ENEM 2016 - 1ª Aplicação - Caminhos para combater a intolerância religiosa no Brasil
Enviada em 29/07/2020
O filósofo francês Sartre, defende que cabe ao indivíduo escolher seu modo de agir, visto que é livre e responsável. No entanto, observa-se a irresponsabilidade da sociedade no que tange ao preconceito contra as religiões de outros indivíduos que não compartilham da mesma fé. Dessa forma, o preconceito religioso reflete um cenário desafiador, seja em virtude da incoerência do governo que não exerce seu dever de ser reconhecido como um estado laico, seja pelo individualismo/falta de empatia presente na sociedade contemporânea brasileira.

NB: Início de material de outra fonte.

(* ===== verification/TaskEvents.v ===== *)
(** Pending Task input ([src/app/core/tasks/app-task-reconciler.ts], the event
    part): an ordered batch of events per Task, the preferred event among them,
    and how a batch moves from the pending trigger into an attempt and back. *)
From S2P Require Import Prelude Json TaskState TaskTree Transaction ResourceStore StoreInvariant Snapshot Context.
From S2P Require Import Approval Conditions Records TaskInputs.

(** The digest of [node:crypto], of which nothing but its determinism is used. *)
Class Crypto : Type := sha256 : string -> string.

Module TaskEvents.
Import TaskInputs.

(** ** Classifying events *)

Definition isTick (event : obj json) : bool := str_is (obj_get "type" event) "project.task.tick".

Definition triggerHasDirectProjectComment (event : obj json) : bool :=
  str_is (obj_get "type" event) "project.comment.created" || str_is (obj_get "type" event) "message.created".

(** [isRecord(v) ? v : undefined], then a field of it. *)
Definition record_field (v : option json) (k : string) : option json :=
  match v with Some (JObj o) => obj_get k o | _ => None end.

Definition taskTriggerLane (event : option (obj json)) : Lane :=
  match event with
  | None => normal
  | Some event =>
      let kind := record_field (record_field (record_field (obj_get "data" event) "request") "source") "kind" in
      if str_is (obj_get "source" event) "human" || str_is kind "human" then human else normal
  end.

(** [a ?? b]. *)
Definition orElse (a b : option json) : option json :=
  match a with None | Some JNull => b | _ => a end.

Definition taskTriggerPriority (event : obj json) (taskAgent : string) : Z :=
  let data := Conditions.recordOr (obj_get "data" event) in
  let params := match obj_get "params" event with
                | Some (JObj p) => p
                | _ => Conditions.recordOr (obj_get "params" data)
                end in
  let empty := Some (JStr "") in
  let source := String_of (orElse (obj_get "source" event) (orElse (obj_get "source" data) empty)) in
  let type := String_of (orElse (obj_get "type" event) empty) in
  let reason := String_of (orElse (obj_get "reason" event)
                  (orElse (obj_get "reason" data) (orElse (obj_get "reason" params) empty))) in
  if triggerHasDirectProjectComment event then 4
  else if String.eqb type "project.approval.submitted" || String.eqb source "human" ||
          String.eqb source "web-ui" || startsWith source "telegram" ||
          String.eqb reason "retry-candidate-verification" then 3
  else if String.eqb source ("agent:" +:+ taskAgent) then 1
  else 2.

Definition preferredTaskTrigger (previous incoming : obj json) (taskAgent : string) : obj json :=
  if triggerHasDirectProjectComment previous && negb (triggerHasDirectProjectComment incoming) then previous
  else if taskTriggerPriority previous taskAgent <=? taskTriggerPriority incoming taskAgent then incoming
  else previous.

(** The preferred event of a batch with a first event. *)
Definition preferredFrom (first : AppTaskTriggerEvent) (rest : list AppTaskTriggerEvent) (taskAgent : string)
    : obj json :=
  fold_left (fun preferred entry => preferredTaskTrigger preferred (te_event entry) taskAgent) rest (te_event first).

Definition preferredTriggerFromEvents (events : list AppTaskTriggerEvent) (taskAgent : string) : res (obj json) :=
  match events with
  | [] => Throw "Task trigger event batch cannot be empty"
  | first :: rest => Ok (preferredFrom first rest taskAgent)
  end.

(** ** Batches *)

Definition taskTriggerEvents (t : AppTaskTrigger) : list AppTaskTriggerEvent :=
  match tr_events t with
  | Some (e :: l) => e :: l
  | _ => [mkTriggerEvent (tr_event t) (tr_observedAt t)]
  end.

Definition pendingOf (tree : TaskTree.TaskTree) (taskId : string) : list AppTaskTriggerEvent :=
  match obj_get taskId (TaskTree.taskTriggers tree) with Some t => taskTriggerEvents t | None => [] end.

(** The batch an attempt executes: its events, or the one it was started with. *)
Definition attemptBatch (attempt : AppTaskAttempt) : list AppTaskTriggerEvent :=
  match att_events attempt with
  | Some (e :: l) => e :: l
  | _ => match att_trigger attempt with
         | Some trigger => [mkTriggerEvent trigger (att_startedAt attempt)]
         | None => []
         end
  end.

Definition attemptTrigger (attempt : AppTaskAttempt) : option (obj json) :=
  match att_events attempt with
  | Some (first :: rest) => Some (preferredFrom first rest (att_owner attempt))
  | _ => att_trigger attempt
  end.

(** The id of a canonical event. *)
Definition positiveId (event : obj json) : option Z := ResourceStore.eventIdOf event.

Section Identity.
Context `{Crypto}.

Definition taskEventIdentity (event : obj json) : string :=
  match positiveId event with
  | Some n => "event:" +:+ show_Z n
  | None => "legacy:" +:+ sha256 (JSON_stringify (Conditions.stableValue (JObj event)))
  end.

Definition sameIdentity (event : obj json) (entry : AppTaskTriggerEvent) : bool :=
  String.eqb (taskEventIdentity (te_event entry)) (taskEventIdentity event).

(** Appending an event; [None] is the batch itself, returned unchanged. *)
Definition appendChange (events : list AppTaskTriggerEvent) (event : obj json) (observedAt : string)
    : option (list AppTaskTriggerEvent) :=
  if existsb (sameIdentity event) events then None
  else if isTick event then
    match last (filter (fun e => isTick (te_event e) = true) events) with
    | Some previous =>
        match positiveId (te_event previous), positiveId event with
        | Some previousId, Some incomingId =>
            if incomingId <? previousId then None
            else Some (filter (fun e => isTick (te_event e) = false) events ++ [mkTriggerEvent event observedAt])
        | _, _ => Some (filter (fun e => isTick (te_event e) = false) events ++ [mkTriggerEvent event observedAt])
        end
    | None => Some (filter (fun e => isTick (te_event e) = false) events ++ [mkTriggerEvent event observedAt])
    end
  else Some (events ++ [mkTriggerEvent event observedAt]).

Definition appendTaskTriggerEvent (events : list AppTaskTriggerEvent) (event : obj json) (observedAt : string)
    : list AppTaskTriggerEvent :=
  default events (appendChange events event observedAt).

(** Appending a whole batch, one event after the other. *)
Definition appendBatch (events incoming : list AppTaskTriggerEvent) : list AppTaskTriggerEvent :=
  fold_left (fun acc e => appendTaskTriggerEvent acc (te_event e) (te_observedAt e)) incoming events.

(** The events of an attempt return in front of the pending ones. *)
Definition restoreAttemptEvents (tree : TaskTree.TaskTree) (taskId : string) (resource : AppTaskResource)
    (attempt : AppTaskAttempt) (observedAt : string) : TaskTree.TaskTree :=
  match appendBatch (attemptBatch attempt) (pendingOf tree taskId), attemptBatch attempt with
  | first :: rest, _ :: _ =>
      let owner := if String.eqb (att_owner attempt) "" then default "" (spec_owner (spec resource))
                   else att_owner attempt in
      let previous := obj_get taskId (TaskTree.taskTriggers tree) in
      with_taskTriggers (obj_set taskId
        (mkTrigger taskId (md_generation (metadata resource))
           (match previous with Some t => tr_resourceVersion t | None => 0 end + 1)
           (Some (first :: rest)) (preferredFrom first rest owner) observedAt)
        (TaskTree.taskTriggers tree)) tree
  | _, _ => tree
  end.

End Identity.

(** ** Settling a batch *)

(** An event that a settled attempt has considered: a clock wake, an input it
    covered, or a live event it accepted. *)
Definition settled (accepted : list Z) (covered : list string) (entry : AppTaskTriggerEvent) : bool :=
  isTick (te_event entry) ||
  existsb (fun k => set_has k covered) (taskInputAdmissionKeys [entry] []) ||
  (let id := Number_of (obj_get "eventId" (te_event entry)) in
   isSafeInteger id && bool_decide (number_to_Z id ∈ accepted)).

Definition lastObserved (l : list AppTaskTriggerEvent) (d : string) : string :=
  match last l with Some e => te_observedAt e | None => d end.

Definition consumeSettledTaskEvents (tree : TaskTree.TaskTree) (taskId agent : string)
    (acceptedLiveEventIds : option (list Z)) (inputKeys : option (list string)) : TaskTree.TaskTree :=
  let accepted := default [] acceptedLiveEventIds in
  let covered := default [] inputKeys in
  match obj_get taskId (TaskTree.taskTriggers tree) with
  | None => tree
  | Some previous =>
      let events := taskTriggerEvents previous in
      let remaining := filter (fun e => settled accepted covered e = false) events in
      if Nat.eqb (length remaining) (length events) then tree
      else match remaining with
           | [] => with_taskTriggers (obj_delete taskId (TaskTree.taskTriggers tree)) tree
           | first :: rest =>
               with_taskTriggers (obj_set taskId
                 (mkTrigger (tr_taskId previous) (tr_taskGeneration previous) (tr_resourceVersion previous + 1)
                    (Some remaining) (preferredFrom first rest agent)
                    (lastObserved remaining (tr_observedAt previous))) (TaskTree.taskTriggers tree)) tree
           end
  end.

(** ** Synthetic triggers *)

Fixpoint drop_slashes (l : list ascii) : list ascii :=
  match l with "/"%char :: l' => drop_slashes l' | _ => l end.

Fixpoint until_slash (l : list ascii) : list ascii :=
  match l with
  | [] => []
  | c :: l' => if Ascii.eqb c "/" then [] else c :: until_slash l'
  end.

(** [basename] of a POSIX path: its last segment, trailing slashes ignored. *)
Definition basename (path : string) : string :=
  unchars (reverse (until_slash (drop_slashes (reverse (chars path))))).

Definition projectIdFromAppDir (appDir : string) : string :=
  let name := basename (unchars (map (fun c => if Ascii.eqb c (ascii_of_nat 92) then "/"%char else c) (chars appDir))) in
  if endsWith name ".app" then String.substring 0 (String.length name - 4) name else name.

Definition projectName (appDir : string) : string :=
  default "unknown-app" (nonempty (Some (projectIdFromAppDir appDir))).

Definition syntheticAttemptTrigger (appDir taskId : string) (reason : option string) : obj json :=
  let project := projectName appDir in
  let normalizedReason := match reason with
                          | Some r => if nonblank r then trim r else "task-controller"
                          | None => "task-controller"
                          end in
  [("type", JStr "project.task.tick");
   ("source", JStr ("app-task:" +:+ project +:+ ":task-controller"));
   ("target", JObj [("project", JStr project); ("taskId", JStr taskId)]);
   ("reason", JStr normalizedReason);
   ("data", JObj [("project", JStr project); ("taskId", JStr taskId); ("task_id", JStr taskId);
      ("reason", JStr normalizedReason); ("synthetic", JStr "controller-recovery-trigger")])].

End TaskEvents.
(* ===== verification/TaskIntent.v ===== *)
(** Desired Task state ([src/app/core/tasks/app-task-reconciler.ts], the intent
    part, and [src/app/app-agent-selection.ts]): which intents are accepted,
    how an intent is stored and read back, the hash that identifies desired
    work, the responsible agent, and the containment check on parents. *)
From S2P Require Import Prelude Json TaskState TaskTree Transaction ResourceStore StoreInvariant Snapshot Context.
From S2P Require Import Approval Conditions Records TaskInputs TaskEvents.

Module TaskIntent.
Import TaskTree.

(** [TaskIntent]: a specification with its id.  [in_mode] tells whether the
    value still carries the retired [mode] key. *)
Record AppTaskIntent : Type := mkIntent {
  in_id : string;
  in_spec : TaskSpec;
  in_mode : bool }.

(** ** Agents *)

(** [optionalName]. *)
Definition optionalName (v : option string) : option string := trimmed v.

(** [agent] and the retained alias [owner] must not contradict each other. *)
Definition selectedAgent (agent owner : option string) (label : string) (required : bool) : res (option string) :=
  if bool_decide (is_Some agent) && bool_decide (optionalName agent = None) then
    Throw (label +:+ " agent must be a non-empty string when present")
  else if bool_decide (is_Some owner) && bool_decide (optionalName owner = None) then
    Throw (label +:+ " legacy owner must be a non-empty string when present")
  else match optionalName agent, optionalName owner with
       | Some a, Some o =>
           if String.eqb a o then Ok (Some a)
           else Throw (label +:+ " declares conflicting agent and legacy owner values")
       | Some a, None => Ok (Some a)
       | None, Some o => Ok (Some o)
       | None, None => if required then Throw (label +:+ " agent must be a non-empty string") else Ok None
       end.

Definition with_spec_agents (agent owner : option string) (s : TaskSpec) : TaskSpec :=
  mkSpec (spec_parentId s) (spec_outcome s) (spec_acceptance s) agent owner (spec_workflow s) (spec_executor s)
    (spec_input s) (spec_outputs s) (spec_dependsOn s) (spec_priority s) (spec_category s).

Definition normalizeTaskAgent (intent : AppTaskIntent) (label : string) : res AppTaskIntent :=
  match selectedAgent (spec_agent (in_spec intent)) (spec_owner (in_spec intent)) label false with
  | Throw e => Throw e
  | Ok owner => Ok (mkIntent (in_id intent) (with_spec_agents None owner (in_spec intent)) (in_mode intent))
  end.

(** The agent a Task inherits; [ownerWalk] is the walk over its parents. *)
Definition resolvedAgent (tree : TaskTree) (intent : AppTaskIntent) (appAgent : string) : string :=
  match trimmed (spec_owner (in_spec intent)) with
  | Some owner => owner
  | None =>
      match ownerWalk (ownerFuel (groups tree) (resources tree)) (groups tree) (resources tree)
              (Some (spec_parentId (in_spec intent))) [] with
      | Some (Some owner) => owner
      | _ => appAgent
      end
  end.

(** ** Stored specification *)

Definition resourceSpec (intent : AppTaskIntent) : TaskSpec :=
  let s := in_spec intent in
  mkSpec (spec_parentId s) (spec_outcome s) (spec_acceptance s) None
    (trimmed (spec_owner s)) (trimmed (spec_workflow s)) (nonempty (spec_executor s))
    ((fun o => Conditions.canonical o) <$> spec_input s)
    (spec_outputs s) (spec_dependsOn s) (spec_priority s) (trimmed (spec_category s)).

Definition resourceIntent (resource : AppTaskResource) : AppTaskIntent :=
  let s := spec resource in
  mkIntent (md_id (metadata resource))
    (mkSpec (spec_parentId s) (spec_outcome s) (spec_acceptance s) None
      (nonempty (spec_owner s)) (nonempty (spec_workflow s)) (nonempty (spec_executor s)) (spec_input s)
      (spec_outputs s) (spec_dependsOn s) (spec_priority s) (nonempty (spec_category s))) false.

(** ** The identity of desired work *)

Definition jstrings (l : list string) : json := JArr (map JStr l).
Definition jopt (v : option string) : json := match v with Some s => JStr s | None => JNull end.

Definition specFields (intent : AppTaskIntent) (effectiveAgent : option string) (legacyMode : option string)
    : obj json :=
  let s := in_spec intent in
  [("outcome", JStr (spec_outcome s)); ("acceptance", jstrings (spec_acceptance s))] ++
  match nonempty legacyMode with Some m => [("mode", JStr m)] | None => [] end ++
  [("owner", jopt (match effectiveAgent with Some a => Some a | None => spec_owner s end));
   ("workflow", jopt (spec_workflow s));
   ("executor", JStr (default "agent" (spec_executor s)));
   ("input", JObj (default [] (spec_input s)));
   ("outputs", jstrings (default [] (spec_outputs s)));
   ("dependsOn", jstrings (default [] (spec_dependsOn s)))].

Section Hash.
Context `{Crypto}.

Definition taskSpecHash (intent : AppTaskIntent) (effectiveAgent legacyMode : option string) : string :=
  sha256 (JSON_stringify (Conditions.stableValue (JObj (specFields intent effectiveAgent legacyMode)))).

Definition appTaskSpecHash (intent : AppTaskIntent) (effectiveAgent : option string) : string :=
  taskSpecHash intent effectiveAgent None.

Definition matchesAppTaskSpecHash (intent : AppTaskIntent) (effectiveAgent hash : string) : bool :=
  existsb (fun legacyMode => String.eqb (taskSpecHash intent (Some effectiveAgent) legacyMode) hash)
    [None; Some "achieve"; Some "maintain"].

End Hash.

(** A specification as the JSON value that is compared and stored. *)
Definition specJson (s : TaskSpec) : json :=
  let field k v := match v with Some x => [(k, x)] | None => [] end in
  let text k v := field k (JStr <$> v) in
  JObj ([("parentId", JStr (spec_parentId s)); ("outcome", JStr (spec_outcome s));
         ("acceptance", jstrings (spec_acceptance s))] ++
    text "agent" (spec_agent s) ++ text "owner" (spec_owner s) ++ text "workflow" (spec_workflow s) ++
    text "executor" (spec_executor s) ++ field "input" (JObj <$> spec_input s) ++
    field "outputs" (jstrings <$> spec_outputs s) ++ field "dependsOn" (jstrings <$> spec_dependsOn s) ++
    text "priority" ((fun p => match p with P0 => "P0" | P1 => "P1" | P2 => "P2" | P3 => "P3" end) <$> spec_priority s) ++
    text "category" (spec_category s)).

(** [JSON.stringify(stableValue(a)) === JSON.stringify(stableValue(b))]. *)
Definition sameSpecText (a b : TaskSpec) : bool :=
  Conditions.json_eqb (Conditions.stableValue (specJson a)) (Conditions.stableValue (specJson b)).

(** ** Validation *)

Definition is_lower (c : ascii) : bool := let n := chr c in (97 <=? n) && (n <=? 122).
Definition is_digit (c : ascii) : bool := let n := chr c in (48 <=? n) && (n <=? 57).
Definition is_name_char (c : ascii) : bool := is_lower c || is_digit c || Ascii.eqb c "-".

(** [/^[a-z][a-z0-9-]{0,63}$/]. *)
Definition executorPattern (s : string) : bool :=
  match chars s with
  | [] => false
  | c :: l => is_lower c && forallb is_name_char l && Nat.leb (length l) 63
  end.

Definition validateIntent (intent : AppTaskIntent) : res unit :=
  let s := in_spec intent in
  let task := "Task " +:+ in_id intent in
  if in_mode intent then Throw "Task mode is retired; all Tasks use one lifecycle"
  else if negb (nonblank (in_id intent)) then Throw "Task reconciliation requires a non-empty task id"
  else if negb (nonblank (spec_parentId s)) then Throw (task +:+ " requires a parentId")
  else if negb (nonblank (spec_outcome s)) then Throw (task +:+ " requires an outcome")
  else if Nat.eqb (length (spec_acceptance s)) 0 then Throw (task +:+ " requires acceptance criteria")
  else if match spec_workflow s with Some w => negb (nonblank w) | None => false end then
    Throw (task +:+ " workflow must be a non-empty string when present")
  else if match spec_workflow s with Some w => String.eqb (trim w) "project" | None => false end then
    Throw (task +:+ " workflow must name a real workflow; omit workflow for agent-handled project work")
  else if match spec_executor s with Some e => negb (executorPattern e) | None => false end then
    Throw (task +:+ " executor must be a lowercase name of at most 64 characters")
  else if bool_decide (is_Some (nonempty (spec_workflow s))) && bool_decide (is_Some (nonempty (spec_executor s))) then
    Throw (task +:+ " cannot configure both workflow and executor")
  else Ok tt.

(** ** Containment *)

(** The parent of a Task or group; [None] ends the chain. *)
Definition parentOf (tree : TaskTree) (id : string) : option string :=
  match obj_get id (resources tree) with
  | Some r => Some (spec_parentId (spec r))
  | None => obj_get id (groups tree) ≫= fun g => grp_parent_id g ≫= fun x => x
  end.

Inductive chain : Type :=
| chain_end                     (* the chain leaves the tree *)
| chain_task                    (* the chain reaches the Task itself *)
| chain_loop (at_ : string)     (* the chain repeats *)
| chain_open.                   (* the fuel ended *)

Fixpoint parentWalk (fuel : nat) (tree : TaskTree) (taskId : string) (cursor : option string) (seen : list string)
    : chain :=
  match fuel with
  | O => chain_open
  | S fuel =>
      match nonempty cursor with
      | None => chain_end
      | Some c =>
          if set_has c seen then chain_loop c
          else if String.eqb c taskId then chain_task
          else parentWalk fuel tree taskId (parentOf tree c) (set_add c seen)
      end
  end.

Definition parentFuel (tree : TaskTree) : nat :=
  S (S (length (obj_keys (groups tree) ++ obj_keys (resources tree)))).

Definition validateParentReference (tree : TaskTree) (taskId parentId : string) : res unit :=
  if negb (bool_decide ((fun r => spec_parentId (spec r)) <$> obj_get taskId (resources tree) = Some parentId)) &&
     obj_has parentId (cancellations tree) then
    Throw ("Cannot attach " +:+ taskId +:+ " to cancelled parent " +:+ parentId)
  else if negb (obj_has parentId (resources tree)) && negb (obj_has parentId (groups tree)) then
    Throw ("Task " +:+ taskId +:+ " parent does not exist in the live graph: " +:+ parentId)
  else if String.eqb parentId taskId then Throw ("Task " +:+ taskId +:+ " cannot be its own parent")
  else match parentWalk (parentFuel tree) tree taskId (Some parentId) [] with
       | chain_end | chain_open => Ok tt
       | chain_task => Throw ("Task " +:+ taskId +:+ " parent would create a containment cycle")
       | chain_loop c =>
           Throw ("Task " +:+ taskId +:+ " parent chain already contains a containment cycle at " +:+ c)
       end.

End TaskIntent.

Em abordagem inicial, vê-se que, a Constituição Brasileira de 1988 descreve como dever do estado a neutralidade no que tange à qualquer tipo de vertente religiosa. Contudo, o que se observa na prática é o oposto do que a lei prega, uma vez que existem contradições, como por exemplo, Cristo representado na moeda oficial brasileira. Segundo pesquisas da Secretária de Direitos Humanos da Presidência da República, as principais vítimas de discriminação religiosa são de vertentes afro-brasileiras. Na esteira dessa ideia, observa-se que em virtude da influência do estado brasileiro, ocorre a normalização de determinadas manifestações religiosas, em detrimento das minorias, como religiões afro-brasileiras.
Além disso, a intolerância religiosa presente na população brasileira, encontra terra fértil no individualismo/falta de empatia. Na obra “Modernidade Líquida”, o filósofo polonês Zygunt Bauman defende que a pós-modernidade é fortemente influenciada pelo individualismo. Em virtude disso, há, como consequência a falta de empatia, pois para colocar-se no lugar do outro é necessário deixar de olhar apenas para si. Essa liquidez que influi sobre a questão da discriminação contra a religião do outro, funciona como um forte empecilho para a sua resolução.
Infere-se, portanto, que a perseguição religiosa é um grande obstáculo a ser removido do caminho para o desenvolvimento. A priori, compete ao Ministério da Educação e Cultura (MEC), com o apoio das escolas públicas e privadas, a elaboração de campanhas educativas que abordem acerca do respeito com a religião do próximo, com o intuito de conscientizar jovens/adolescentes, formando uma geração futura consciente e responsável. Ainda é de responsabilidade do Ministério Legislativo, o cumprimento da lei que considera a intolerância religiosa como um ato criminoso, através da fiscalização e maior rapidez das delegacias nas apurações de denúncias, visando a punição dos agressores. Com essas ações, espera-se reduzir os casos de intolerância religiosa no Brasil.